Lemma quad_sub_outer (A : 'M[R]_n) (u y : 'cV[R]_n) :
  quad (A - u *m u^T) y = quad A y - (u^T *m y) ord0 ord0 * (u^T *m y) ord0 ord0.
Proof.
  rewrite /quad mulmxBr mulmxBl mulmxA.
  have -> : y^T *m u *m u^T *m y = (y^T *m u) *m (u^T *m y) by rewrite mulmxA.
  have -> : (y^T *m u) = (u^T *m y)^T by rewrite trmx_mul trmxK.
  by rewrite submxE mul11E.
Qed.
End Quad.

Lemma of_mx_ord n (A : 'M[R]_n) (i j : 'I_n) : Eigen.of_mx A i j = A i j.
Proof. by rewrite /Eigen.of_mx !valK. Qed.

Lemma sum_sq_ge0 n (P : pred 'I_n) (w : 'cV[R]_n) :
  Rle 0 (\sum_(j | P j) (w^T) ord0 j * w j ord0).
Proof.
  apply: (big_ind (fun x : R => Rle 0 x)).
  - exact: Rle_refl.
  - by move=> x y hx hy; apply: Rplus_le_le_0_compat.
  - by move=> j _; rewrite mxE; apply: Rle_0_sqr.
Qed.

Section Cholesky.
Variable n : nat.
Variable A : 'M[R]_n.
Local Notation mA := (Eigen.of_mx A).
Local Notation Inv := (Inv A).
Local Notation posdef := (posdef A).
Local Notation schur := (schur A).
Local Notation L := (L A).
Local Notation trig_of := (trig_of n).


Lemma Inv0 : Inv 0 mA.
Proof. by split. Qed.

Lemma llt_step_Inv k m m' :
  (k < n)%N -> Inv k m -> Eigen.llt_step n k m = Some m' -> Inv k.+1 m'.
Proof.
  move=> kn [I1 I2 I3]; rewrite /Eigen.llt_step.
  set x := m k k - _.
  case: Rle_dec => // xpos [<-].
  have xgt : Rlt 0 x by apply: Rnot_le_lt.
  have sgt : Rlt 0 (sqrt x) by apply: sqrt_lt_R0.
  have sne : sqrt x <> 0 by apply: Rgt_not_eq.
  have mkk : m k k = mA k k by apply: I1; case; rewrite ltnn.
  split.
  - move=> i j H.
    case: eqP => [jk | jk].
    + subst j; case: eqP => [ik | _].
        by exfalso; apply: H; subst i; split; [exact: ltnSn | split; [exact: leqnn | exact: kn]].
      case: ifP => [/andP [ki ilt] | _].
        by exfalso; apply: H; split; [exact: ltnSn | split; [exact: ltnW | exact: ilt]].
      by apply: I1; case; rewrite ltnn.
    + apply: I1 => -[jlt [ji ilt]]; apply: H; split => //.
      exact: ltnW.
  - move=> i j; rewrite ltnS leq_eqVlt => /orP [/eqP -> | jlt] ji ilt.
    + rewrite big_nat_recr //=.
      under eq_big_nat => p /andP [_ pk] do rewrite (ltn_eqF pk).
      rewrite !(eqxx k).
      case: eqP => [ik | ik].
      * subst i; rewrite -mkk /x; to_R.
        rewrite sqrt_sqrt; first [ring_R; ring | apply: Rlt_le; exact: xgt].
      * have ki : (k < i)%N by rewrite ltn_neqAle ji andbT; apply/eqP => e; apply: ik.
        rewrite ki ilt /=.
        have mik : m i k = mA i k by apply: I1; case; rewrite ltnn.
        rewrite -mik; ring_R; field; exact: sne.
    + have E : forall q, (q <= j)%N -> forall r,
        (if q == k then if r == k then sqrt x
         else if (k < r)%N && (r < n)%N
              then (m r k - \sum_(0 <= p0 < k) m r p0 * m k p0) / sqrt x
              else m r q else m r q) = m r q.
        by move=> q qj r; rewrite (ltn_eqF (leq_ltn_trans qj jlt)).
      rewrite (I2 i j jlt ji ilt).
      apply: eq_big_nat => p /andP [_ pj].
      by rewrite !E // -ltnS.
  - move=> j; rewrite ltnS leq_eqVlt => /orP [/eqP -> | jlt].
    + by rewrite !(eqxx k).
    + by rewrite (ltn_eqF jlt); apply: I3.
Qed.

Lemma llt_loop_Inv k fuel m m' :
  (k + fuel)%N = n -> Inv k m -> Eigen.llt_loop n k fuel m = (m', None) -> Inv n m'.
Proof.
  elim: fuel k m => [|fuel IH] k m /=.
    by rewrite addn0 => kf Hi [<-]; subst k.
  move=> kf Hi; case E: (Eigen.llt_step n k m) => [m1|] // H.
  have kn : (k < n)%N by rewrite -kf addnS ltnS leq_addr.
  apply: (IH k.+1 m1) => //; first by rewrite addSnnS.
  exact: (llt_step_Inv kn Hi E).
Qed.




Lemma nonzero_entry (v : 'cV[R]_n) : v != 0 -> exists i, v i ord0 <> 0.
Proof.
  move=> vn; case: (pickP (fun i => v i ord0 != 0)) => [i /eqP vi | H].
    by exists i.
  exfalso; move/eqP: vn; apply; apply/matrixP => i r.
  by rewrite (ord1 r) mxE; move/negbFE/eqP: (H i).
Qed.

Lemma schur0 m : schur m 0 = A.
Proof. by apply/matrixP => i l; rewrite mxE big_geq // subr0. Qed.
# # # # #
Your objective:
Would you transcribe, unchanged, every line of the material from the one containing "by rewrite (ord1" to the very end, including both, and nothing else?

Solution:
  by rewrite (ord1 r) mxE; move/negbFE/eqP: (H i).
Qed.

Lemma schur0 m : schur m 0 = A.
Proof. by apply/matrixP => i l; rewrite mxE big_geq // subr0. Qed.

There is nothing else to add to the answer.